---------- Data records ----------

(** C10. Refinement: one [POST /seed] running alone takes, step by step,
    the store from [s] to the state [seed_demo] produces. *)
Theorem seed_demo_sequential s b s' :
  seed_demo s = (Ok b, s') -> rtc step (seed_calls s 1) (s', [[]]).
Proof.
  unfold seed_demo, seed_calls. rewrite (sbind_Ok _ _ s (db_ready s) s) by done.
  destruct (db_ready s); cbn [negb]; [|discriminate].
  rewrite demo_pros_Ok, demo_skills_Ok, demo_requests_Ok.
  destruct (seed_coll "pro" (Ok (values_of demo_pros)) Pro.dump s) as [[[]|e] s1] eqn:E1;
    [rewrite (sbind_Ok _ _ _ _ _ E1) | by rewrite (sbind_Err _ _ _ _ _ E1)].
  destruct (seed_coll "skill" (Ok (values_of demo_skills)) Skill.dump s1) as [[[]|e] s2] eqn:E2;
    [rewrite (sbind_Ok _ _ _ _ _ E2) | by rewrite (sbind_Err _ _ _ _ _ E2)].
  destruct (seed_coll "request" (Ok (values_of demo_requests)) Request.dump s2) as [[[]|e] s3] eqn:E3;
    [rewrite (sbind_Ok _ _ _ _ _ E3) | by rewrite (sbind_Err _ _ _ _ _ E3)].
  intros [= _ <-].
  eapply rtc_trans.
  { apply (seed_coll_steps "pro" _ Pro.dump s s1 [seed_prog] 0 (drop 1 seed_prog) E1). reflexivity. }
  eapply rtc_trans.
  { apply (seed_coll_steps "skill" _ Skill.dump s1 s2 [drop 1 seed_prog] 0 (drop 2 seed_prog) E2).
    reflexivity. }
  apply (seed_coll_steps "request" _ Request.dump s2 s3 [drop 2 seed_prog] 0 [] E3). reflexivity.
Qed.

(** However the operations of [n] concurrent [POST /seed] calls
    interleave, the profile collection never holds more than [3 * n]
    documents beyond what it held before (each call's program has three
    profile inserts). *)
Lemma concurrent_seed_bound n s cfg :
  rtc step (seed_calls s n) cfg -> length (coll cfg.1 "pro") <= length (coll s "pro") + 3 * n.
Proof.
  intros Hrun. apply (measure_rtc "pro") in Hrun.
  unfold measure, seed_calls in Hrun. cbn [fst snd] in Hrun.
  rewrite sum_list_with_replicate, potential_seed_prog in Hrun. lia.
Qed.

(** C11. The emptiness check of main.py (lines 60, 69, 78) under
    interleaving: however the operations of [n] concurrent [POST /seed]
    calls on a configured store interleave, a collection that holds a
    document when they start is never written to. *)
Theorem concurrent_seed_nonempty n s cfg c :
  db_ready s = true -> coll s c <> [] -> rtc step (seed_calls s n) cfg -> coll cfg.1 c = coll s c.
Proof.
  intros Hr Hne Hrun. apply (pending_rtc c _ _ Hrun Hr Hne).
  cbn [seed_calls snd]. unfold tsum. rewrite sum_list_with_replicate.
  change (sum_list_with (act_pending c) seed_prog) with 0. lia.
Qed.

(** [k] calls have checked an empty profile collection, [m] have not
    started: the [m] may check it too. *)
Lemma checks_phase s m k :
  db_ready s = true -> db_live s = true -> coll s "pro" = [] ->
  rtc step (s, replicate k seed_prog_checked ++ replicate m seed_prog) (s, replicate (k + m) seed_prog_checked).
Proof.
  intros Hr Hl Hp. revert k. induction m as [|m IH]; intros k.
  { by rewrite app_nil_r, Nat.add_0_r. }
  eapply rtc_l.
  { eapply (step_check_empty _ _ k "pro" _ (drop 1 seed_prog)); [apply replicate_app_lookup|].
    by rewrite count_live, Hp. }
  fold seed_prog_checked. rewrite replicate_app_insert, Nat.add_succ_r. apply (IH (S k)).
Qed.

(** [k] calls have inserted their profiles, [m] have checked and not
    inserted yet: the [m] may insert theirs, three each. *)
Lemma inserts_phase m k s :
  db_ready s = true -> db_live s = true -> length (coll s "pro") = 3 * k ->
  exists s', rtc step (s, replicate k (drop 1 seed_prog) ++ replicate m seed_prog_checked)
                      (s', replicate (k + m) (drop 1 seed_prog)) /\
    length (coll s' "pro") = 3 * (k + m).
Proof.
  revert k s. induction m as [|m IH]; intros k s Hr Hl Hk.
  { exists s. by rewrite app_nil_r, Nat.add_0_r. }
  destruct (create_all_spec "pro" (map Pro.dump (values_of demo_pros)) s Hr Hl)
    as (s1 & new & E & Hst & Hc & _ & Hr1 & Hl1); [apply Forall_map, Forall_forall; intros; apply dump_no_id_pro|].
  destruct (IH (S k) s1 Hr1 Hl1) as (s' & R & Hlen).
  { rewrite Hc, length_app, (stamped_length _ _ Hst), length_map, Hk.
    change (length (values_of demo_pros)) with 3. lia. }
  exists s'. rewrite Nat.add_succ_r. split; [|done].
  eapply rtc_trans; [|rewrite <- replicate_app_insert in R; exact R].
  eapply create_all_steps; [exact E|]. apply replicate_app_lookup.
Qed.

(** C13. The race the spec accepts (section 4.2), for any number of
    calls: on an empty, reachable store there is an interleaving of [n]
    concurrent [POST /seed] calls in which every call finds the profile
    collection empty and inserts, leaving [3 * n] profiles, the largest
    count [concurrent_seed_quiescent] allows. *)
Theorem concurrent_seed_all_insert n s :
  db_ready s = true -> db_live s = true -> coll s "pro" = [] ->
  exists cfg, rtc step (seed_calls s n) cfg /\ length (coll cfg.1 "pro") = 3 * n.
Proof.
  intros Hr Hl Hp. destruct (inserts_phase n 0 s Hr Hl) as (s' & R & Hlen); [by rewrite Hp|].
  exists (s', replicate n (drop 1 seed_prog)). split; [|done].
  eapply rtc_trans; [apply (checks_phase s n 0 Hr Hl Hp)|exact R].
Qed.

(** C12. Functional behaviour under interleaving: once [n >= 1] concurrent
    [POST /seed] calls on an empty, live store have all finished, however
    their operations interleaved, the profile collection holds [3 * k]
    documents with [1 <= k <= n]: each call inserts all three demo
    profiles or none, and at least one call inserts them. *)
Theorem concurrent_seed_quiescent n s s' :
  db_ready s = true -> db_live s = true -> coll s "pro" = [] -> 1 <= n ->
  rtc step (seed_calls s n) (s', replicate n []) ->
  exists k, length (coll s' "pro") = 3 * k /\ 1 <= k <= n.
Proof.
  intros Hr Hl He Hn Hrun.
  destruct (quiet_inv_rtc _ _ Hrun (quiet_inv_seed_calls s n Hr Hl He Hn)) as (_ & _ & _ & Hmod & Hlb).
  apply (measure_rtc "pro") in Hrun.
  unfold measure, seed_calls, tsum in *. cbn [fst snd] in *.
  rewrite He, !sum_list_with_replicate, potential_seed_prog in Hrun.
  rewrite !sum_list_with_replicate in Hmod. rewrite !sum_list_with_replicate in Hlb. cbn [sum_list_with potential length] in *.
  exists (length (coll s' "pro") / 3). lia.
Qed.

Lemma weight_seed_calls (s : St) n : weight (seed_calls s n) = 12 * n.
Proof. unfold weight, seed_calls. cbn [snd]. rewrite sum_list_with_replicate. change (sum_list_with act_weight seed_prog) with 12. lia. Qed.

(** Termination: however the scheduler interleaves them, [n] concurrent
    [POST /seed] calls stop after at most [12 * n] atomic store
    operations (one count and three inserts per collection and call). *)
Theorem seed_calls_terminate s n k cfg : nsteps step k (seed_calls s n) cfg -> k <= 12 * n.
Proof. intros Hk. pose proof (nsteps_weight _ _ _ Hk). rewrite weight_seed_calls in *. lia. Qed.

(** Liveness: from every configuration [n] concurrent calls reach, all
    of them can still run to completion, and a configuration where no
    operation can run is one where every call has finished (no
    deadlock). *)
Theorem seed_calls_complete s n cfg :
  rtc step (seed_calls s n) cfg ->
  (exists s', rtc step cfg (s', replicate n [])) /\ (nf step cfg -> cfg.2 = replicate n []).
Proof.
  intros Hrun. pose proof (rtc_step_length _ _ Hrun) as Hlen.
  unfold seed_calls in Hlen. cbn [snd] in Hlen. rewrite length_replicate in Hlen. rewrite <- Hlen.
  split; [apply step_completes|]. destruct cfg as [s' ts]. apply nf_step_iff.
Qed.
End RaceClaims.


Section RaceListing.
Context {St : Type} `{DocStoreAnyOrder St}.

(** C14. Composition of concurrent seeding with listing: at every point
    of every interleaving of [n] concurrent [POST /seed] calls on a
    reachable store holding valid documents, [GET /pros?limit=v] with
    any [v] Pydantic reads as an int answers 200
    with a list of profiles: each insert writes one complete valid
    document, so a listing that runs between two inserts never meets an
    invalid one. *)
Theorem list_pros_during_seeding e n s cfg v k :
  valid_store s -> db_ready s = true -> db_live s = true -> rtc step (seed_calls s n) cfg ->
  str_as_int v = Ok k ->
  exists ps, fst (handle e (Req GET "/pros" [("limit", v)]) cfg.1) = Resp 200 (BPros ps).
Proof.
  intros Hv Hr Hl Hrtc Hk.
  destruct (race_valid_rtc _ _ Hrtc) as ((Vp & _) & _);
    [split_and!; [done|apply Forall_replicate, seed_prog_valid|apply Forall_replicate, seed_prog_clean]|].
  destruct (flags_rtc _ _ Hrtc) as [Hr' Hl']. cbn [seed_calls fst] in Hr', Hl'.
  destruct (list_any_total "pro" "Pro" Pro.validate k cfg.1 Pro.validate_strip_id Vp) as [ps E];
    [congruence|congruence|].
  exists ps. rewrite handle_get_pros. cbn [fst]. rewrite (with_limit_print _ _ v k) by done.
  unfold list_pros. by rewrite E.
Qed.
End RaceListing.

----------

How to complete this task
Your answer should be every line above that contains the word "holds".

Exercise response
    interleave, the profile collection never holds more than [3 * n]
    calls on a configured store interleave, a collection that holds a
    their operations interleaved, the profile collection holds [3 * k]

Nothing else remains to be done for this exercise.